Delivering The Help You Need

The prognosis for SCI improves when treatment is provided quickly

On Behalf of | May 3, 2022 | Spinal Cord Injuries

If you’re in a car wreck and a spinal cord injury (SCI) happens to you in Georgia, having it treated correctly in the first 48 hours is critical. While every injury is unique, specific treatments can be done in this period that can help improve the quality of your life over the long term.

Examining the factors influencing neurological recovery from SCI

The severity of the neurological injury determines the prognosis for neurological recovery with an SCI. An increase in severity worsens the prognosis for neurological recovery. Another factor related to recovery is where the injury occurred. Typically, nerve injuries occurring in the low back or neck have a greater chance of recovering than the mid-back as it is more challenging to identify in that area.

Ability to walk

Spinal cord injuries are rated using the ASIA Impairment Scale. If you have a Grade A injury according to the ASIA Impairment Scale, your chances of walking are less than 5 percent one year after your injury occurred. Having an incomplete SCI offers more hope as the damage isn’t as severe. With these injuries, some feeling and function is retained.

Starting treatment early is critical with SCI

In the first 48 hours, swelling is one of the most significant problems to treat with an SCI. With limited space in the spinal column, more injury can happen to the spinal cord. Receiving specialized medical care and treatment to limit swelling and damage is vital.

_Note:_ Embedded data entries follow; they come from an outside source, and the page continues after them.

(** With a piece missing, the message is not put together. *)
Lemma append_message_incomplete fuel pre suf op : pieces = pre ++ suf ->
  op ∈ offsets (Z.of_nat (length (concat pre))) suf -> (forall f, f ∈ frags -> ~ fragment_of total op f) ->
  (length suf <= fuel)%nat ->
  append_message fuel (Z.of_nat (length (concat pre))) frags = Ok None.
Proof.
  intros Hp Hop Hmiss Hfuel. revert pre suf Hp Hop Hfuel.
  induction fuel as [|fuel IH]; intros pre suf Hp Hop Hfuel; destruct suf as [|p suf];
    try (by apply elem_of_nil in Hop); [cbn in Hfuel; lia|].
  cbn [append_message]. destruct (List.find _ frags) as [f|] eqn:Hfind; [|done].
  apply List.find_some in Hfind as [Hin Hat]. apply list_elem_of_In in Hin. apply Z.eqb_eq in Hat.
  destruct (Hfrom f Hin) as ([o q] & Hq & Hfo).
  assert (o = Z.of_nat (length (concat pre))) as -> by (destruct Hfo as (_ & H & _); cbn in H; congruence).
  assert (q = p) as ->.
  { eapply (offsets_inj 0 pieces); [exact Hne|exact Hq|]. rewrite Hp, offsets_app. apply elem_of_app. right. by left. }
  cbn [offsets] in Hop. apply elem_of_cons in Hop as [->|Hop]; [by destruct (Hmiss f Hin)|].
  destruct Hfo as (Hlen & Ho & Hl & Hd). cbn [fst snd] in *. unfold fragment_end. rewrite Ho, Hl, Hlen, Hd.
  destruct suf as [|q suf]; [by apply elem_of_nil in Hop|].
  assert (0 < length q)%nat.
  { rewrite Hp in Hne. apply Forall_app in Hne as [_ H]. apply Forall_cons in H as [_ H].
    apply Forall_cons in H as [H _]. destruct q; [done|cbn; lia]. }
  replace (_ =? total) with false
    by (symmetry; apply Z.eqb_neq; unfold total; rewrite Hp, concat_app, length_app; cbn [concat];
        rewrite !length_app; lia).
  replace (Z.of_nat (length (concat pre)) + Z.of_nat (length p)) with (Z.of_nat (length (concat (pre ++ [p]))))
    in Hop |- * by (rewrite concat_app, length_app; cbn; rewrite app_nil_r; lia).
  rewrite (IH (pre ++ [p]) (q :: suf)); [done|by rewrite <- app_assoc|exact Hop|cbn in *; lia].
Qed.
End reassembly.

(** What a message is cut into: pieces that are not empty, or one that is. *)
Definition pieces_ok (pieces : list bytes) : Prop := (pieces <> [] /\ Forall (fun p => p <> []) pieces) \/ pieces = [[]].

(** From the first offset: the message, if and only if all its pieces are there. *)
Lemma append_message_pieces pieces frags fuel : pieces_ok pieces ->
  (forall f, f ∈ frags -> exists op, op ∈ offsets 0 pieces
     /\ fragment_of (Z.of_nat (length (concat pieces))) op f) ->
  (length pieces <= fuel)%nat ->
  ((forall op, op ∈ offsets 0 pieces -> exists f, f ∈ frags
      /\ fragment_of (Z.of_nat (length (concat pieces))) op f) ->
   append_message fuel 0 frags = Ok (Some (concat pieces)))
  /\ (forall op, op ∈ offsets 0 pieces ->
      (forall f, f ∈ frags -> ~ fragment_of (Z.of_nat (length (concat pieces))) op f) ->
      append_message fuel 0 frags = Ok None).
Proof.
  intros [[Hnil Hne]| ->] Hfrom Hfuel.
  - split.
    + intros Hall. apply (append_message_complete pieces frags Hne Hfrom fuel [] pieces); [done|done|done|lia].
    + intros op Hop Hmiss. by apply (append_message_incomplete pieces frags Hne Hfrom fuel [] pieces op).
  - assert (forall f, f ∈ frags -> fragment_of 0 (0, []) f) as Hf.
    { intros f Hf. destruct (Hfrom f Hf) as (op & Hop & Hof). by apply list_elem_of_singleton in Hop as ->. }
    clear Hfrom. split.
    + intros Hall. destruct (Hall (0, [])) as (f & Hin & _); [by left|]. destruct frags as [|g frags]; [by apply elem_of_nil in Hin|].
      destruct (Hf g) as (Hlen & Ho & Hl & Hd); [by left|]. cbn in *.
      destruct fuel; cbn [append_message List.find]; unfold at_offset, fragment_end; rewrite Ho; cbn [Z.eqb];
        rewrite ?Ho, Hl, Hlen, Hd; done.
    + intros op Hop Hmiss. apply list_elem_of_singleton in Hop as ->. destruct frags as [|g frags]; [by destruct fuel|].
      destruct (Hmiss g); [by left|]. apply Hf. by left.
Qed.

(** * Termination *)

Definition above (o : Z) (f : Fragment) : bool := o <=? hh_fragment_offset (fr_handshake_header f).

Lemma filter_above_le o n frags : 0 <= n ->
  (length (List.filter (above (o + n)) frags) <= length (List.filter (above o) frags))%nat.
Proof.
  intros Hn. induction frags as [|g l IH]; [done|]. cbn [List.filter].
  destruct (above (o + n) g) eqn:E1, (above o g) eqn:E2; unfold above in E1, E2; cbn [length]; lia.
Qed.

Prognosis after initial treatment for SCI

Continued medical management is essential after the initial treatment for SCI, especially if you have an incomplete injury. Strengthening areas that are still functional can help improve your chances of recovery and quality of life.

Understanding the prognosis for neurological recovery after experiencing a SCI can be helpful. Knowing how vital it is to get immediate care is important for long-term recovery.